While Jeff Green's contract with the Celtics is still officially unofficial, Danny Ainge reiterated yesterday in Vegas, that the C's and Green have agreed on a four year deal worth 36M.

It's a contract that many in the basketball world feel is absurd for a relatively-unproven, soon-to-be-26-year-old who missed all of last season after heart surgery.

And I agree.

On one hand, I understand why the Celtics made signing Green a priority. It's the same reason they traded for him in the first place: Because they desperately needed another small forward and Green was the best available and most versatile option.

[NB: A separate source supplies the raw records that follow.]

(** X21: when a list reports, for the first time, a card that the board
    already lists, the refresh of the list appends the card's node to
    the list and once more to the board: the board's sequence of cards,
    which is what its [cards] directory lists, then holds the node
    twice. *)
Theorem FSList_Update_relists (r : Trello.Remote) (now : Time) (p : nat)
    (h : Heap) (node0 : FSList.t) (bn0 : FSBoard.t) (l : Trello.List.t)
    (cs : list Trello.Card.t) (card : Trello.Card.t) (q : nat) :
  lists h !! p = Some node0 ->
  boards h !! FSList.BoardNode node0 = Some bn0 ->
  listVars h !! FSList.List node0 = Some l ->
  Trello.List_GetCards r l = Ok cs ->
  card ∈ cs ->
  FSBoard.ByCardID bn0 !! Trello.Card.ID card = Some q ->
  q ∈ FSBoard.Cards bn0 ->
  FSList.ByID node0 !! Trello.Card.ID card = None ->
  exists h' res node' bn' ext,
    FSList_Update r now p h = Done (h', res)
    /\ lists h' !! p = Some node'
    /\ boards h' !! FSList.BoardNode node0 = Some bn'
    /\ FSList.Cards node' = FSList.Cards node0 ++ ext
    /\ FSBoard.Cards bn' = FSBoard.Cards bn0 ++ ext
    /\ q ∈ ext
    /\ ~ NoDup (FSBoard.Cards bn').
Proof.
  intros Hp Hb Hl Hq Hin Hknown Hlisted Hnew. unfold FSList_Update.
  rewrite (deref_Some _ _ _ Hp). cbn [bind].
  rewrite (deref_Some _ _ _ Hb). cbn [bind].
  rewrite (deref_Some _ _ _ Hl). cbn [bind]. rewrite Hq.
  destruct (FSList_loop_relists (uid (FSList.base node0)) (gid (FSList.base node0))
              (length (cardVars h)) (Trello.Card.ID card) q cs
              (cards h, enterLoop (cardVars h) Trello.Card.zero, node0, bn0, []))
    as (ext & H1 & H2 & H3); [eauto | exact Hknown | exact Hnew |].
  destruct (fold_left _ cs _) as [[[[arena vars] node] bn] news].
  simpl in H1, H2.
  eexists _, _, _, bn, ext. split; [reflexivity|]. simpl. split_and!.
  - apply list_lookup_insert_eq. eapply lookup_lt_Some. exact Hp.
  - apply list_lookup_insert_eq. eapply lookup_lt_Some. exact Hb.
  - exact H1.
  - exact H2.
  - exact H3.
  - rewrite H2. intros Hnd. apply NoDup_app in Hnd as (_ & Hdis & _).
    apply (Hdis q Hlisted H3).
Qed.

End Relisted.

Lemma FSList_Update_relists_witness :
  exists h' res node' bn',
    FSList_Update Demo.oneCard Session.noon 0 Session.boardHeap1 = Done (h', res)
    /\ lists h' !! 0%nat = Some node'
    /\ boards h' !! 0%nat = Some bn'
    /\ FSList.Cards node' = [0%nat]
    /\ FSBoard.Cards bn' = [0%nat; 0%nat].
Proof.
  destruct (FSList_Update_relists Demo.oneCard Session.noon 0 Session.boardHeap1
              (FSList.mk (SetNodeID (newDirBase "L" 1000 1000 "l1") 6) [] ∅ ∅ 0 0)
              (FSBoard.mk (SetNodeID (newDirBase "B" 1000 1000 "b1") 3)
                 (Some 0%nat) (Some 0%nat) [0%nat]
                 (<["c1" := 0%nat]> ∅) (<["#c1" := 0%nat]> ∅)
                 [0%nat] (<["l1" := 0%nat]> ∅) (<["L" := 0%nat]> ∅) Demo.board)
              (Trello.List.mk "l1" "L" false None)
              [Demo.cardNamed "c1"] (Demo.cardNamed "c1") 0)
    as (h' & res & node' & bn' & ext & E & Hn & Hb & H1 & H2 & _).
  - reflexivity.
  - vm_compute. reflexivity.
  - reflexivity.
  - reflexivity.
  - left.
  - vm_compute. reflexivity.
  - left.
  - reflexivity.
  - exists h', res, node', bn'. split; [exact E|]. split; [exact Hn|].
    split; [exact Hb|].
    pose proof E as E'. vm_compute in E'. inversion E'; subst h' res.
    vm_compute in Hn. inversion Hn; subst node'.
    vm_compute in Hb. inversion Hb; subst bn'.
    split; reflexivity.
Defined.

(** ** [ReadFile] by the kind of inode *)

Section ReadFileKinds.
Context {tc : GoToolchain} {fl : FuseLib}.

(** On a mount, slot 0 of the table is nil and every other slot holds a
    node. *)
Lemma mount_slots (u g : Z) (c : Trello.TrelloCtx.t)
    (trace : list (Trello.Remote * Time * request)) (fs : trelloFS) :
  serveAll (NewTrelloFS u g c) trace = Done fs ->
  inodes fs !! 0%nat = Some None
  /\ forall i, (1 <= i < length (inodes fs))%nat ->
       exists n, inodes fs !! i = Some (Some n).
Proof.
  intros Hrun.
  destruct (serveAll_appends trace (NewTrelloFS u g c) fs eq_refl Hrun) as [add Hadd].
  simpl in Hadd. rewrite Hadd. split; [reflexivity|].
  intros i Hi.
  destruct (lookup_lt_is_Some_2 _ i (proj2 Hi)) as [s Hs].
  destruct i as [|[|k]]; [lia| |].
  - exists NTrelloTreeRoot. reflexivity.
  - simpl in Hs |- *. rewrite list_lookup_fmap in Hs |- *.
    destruct (add !! k) as [n|]; [|discriminate]. exists n. reflexivity.
Qed.

(** C8 (amended): on a mount, a [ReadFile] request from a process other
    than 0 goes one of three ways by its inode number.  For inode 0,
    whose slot is nil, it is a panic: the nil node is dereferenced.  For
    an inode number at or past the end of the table it is a panic: the
    explicit one of the bounds check up to the largest [int], an index
    out of range above it.  Every other inode number has a node; when
    that node is not a field file, a directory of any variant, the
    request completes without an error: 0 bytes read, the buffer
    untouched. *)
Theorem ReadFile_by_inode (u g : Z) (c : Trello.TrelloCtx.t)
    (trace : list (Trello.Remote * Time * request)) (fs : trelloFS)
    (pid : Z) (id : InodeID) (dst : list byte) (offset : Z) :
  serveAll (NewTrelloFS u g c) trace = Done fs ->
  pid <> 0 ->
  0 <= id <= uint64_max ->
  (id = 0 /\ ReadFile fs pid id dst offset = Abort NilDeref)
  \/ (Z.of_nat (length (inodes fs)) <= id
      /\ ReadFile fs pid id dst offset
         = Abort (if id <=? int64_max then ExplicitPanic else IndexOutOfRange))
  \/ (1 <= id < Z.of_nat (length (inodes fs))
      /\ exists n,
           slot fs id = Done (Some n)
           /\ ((forall p, n <> NFSCardMetaFile p) ->
               ReadFile fs pid id dst offset = Done (mkReadFileResult dst 0 None))).
Proof.
  intros Hrun Hpid Hid.
  destruct (mount_slots u g c trace fs Hrun) as [H0 Hrest].
  destruct (mount_sound u g c trace fs Hrun) as ((_ & Htable & _) & _).
  pose proof (lookup_lt_Some _ _ _ H0) as Hlen.
  destruct (Z.eq_dec id 0) as [->|Hne]; [left|right].
  { split; [reflexivity|]. unfold ReadFile.
    destruct (Z.eqb_spec pid 0); [contradiction|].
    change (int_of_uint64 0) with 0.
    destruct (Z.leb_spec (Z.of_nat (length (inodes fs))) 0); [lia|].
    rewrite (slot_Some fs 0 None); [reflexivity | lia | exact H0]. }
  destruct (Z.le_gt_cases (Z.of_nat (length (inodes fs))) id) as [Hpast|Hin];
    [left|right].
  { split; [exact Hpast|]. unfold ReadFile.
    destruct (Z.eqb_spec pid 0); [contradiction|].
    unfold int_of_uint64. destruct (Z.leb_spec id int64_max).
    - destruct (Z.leb_spec (Z.of_nat (length (inodes fs))) id); [reflexivity | lia].
    - unfold uint64_max in Hid.
      destruct (Z.leb_spec (Z.of_nat (length (inodes fs))) (id - 2 ^ 64)); [lia|].
      unfold slot.
      destruct (Z.ltb_spec id (Z.of_nat (length (inodes fs)))); [lia|].
      rewrite andb_false_r. reflexivity. }
  split; [lia|].
  destruct (Hrest (Z.to_nat id)) as [n Hn]; [lia|].
  exists n. split; [apply slot_Some; [lia | exact Hn]|].
  intros Hdir.
  destruct (Htable _ _ Hn) as (b & Hb & _).
  apply (ReadFile_of_directory fs pid id n b dst offset);
    [exact Hpid | lia | exact Hn | exact Hdir | exact Hb].
Qed.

He also fits in well with the changing face of this team. You can already see him running back and forth with Rajon Rondo and Avery Bradley, while the out-of-breathe opposition thinks to themselves: "Holy crap. What the hell happened to the Celtics?"

That's the best case scenario. And you know that's what Danny Ainge and the Celtics are banking on. They believe that Green was put in an awful position two seasons ago. That he was never comfortable within Boston's system. They believe that his time shadowing the team last season will help the chemistry, and that a fresh start will lead Green to realize a level of potential that many deny even exists.

But anyway you cut it, 36M is a lot to gamble on potential. It's only fitting that Ainge made the announcement in Las Vegas.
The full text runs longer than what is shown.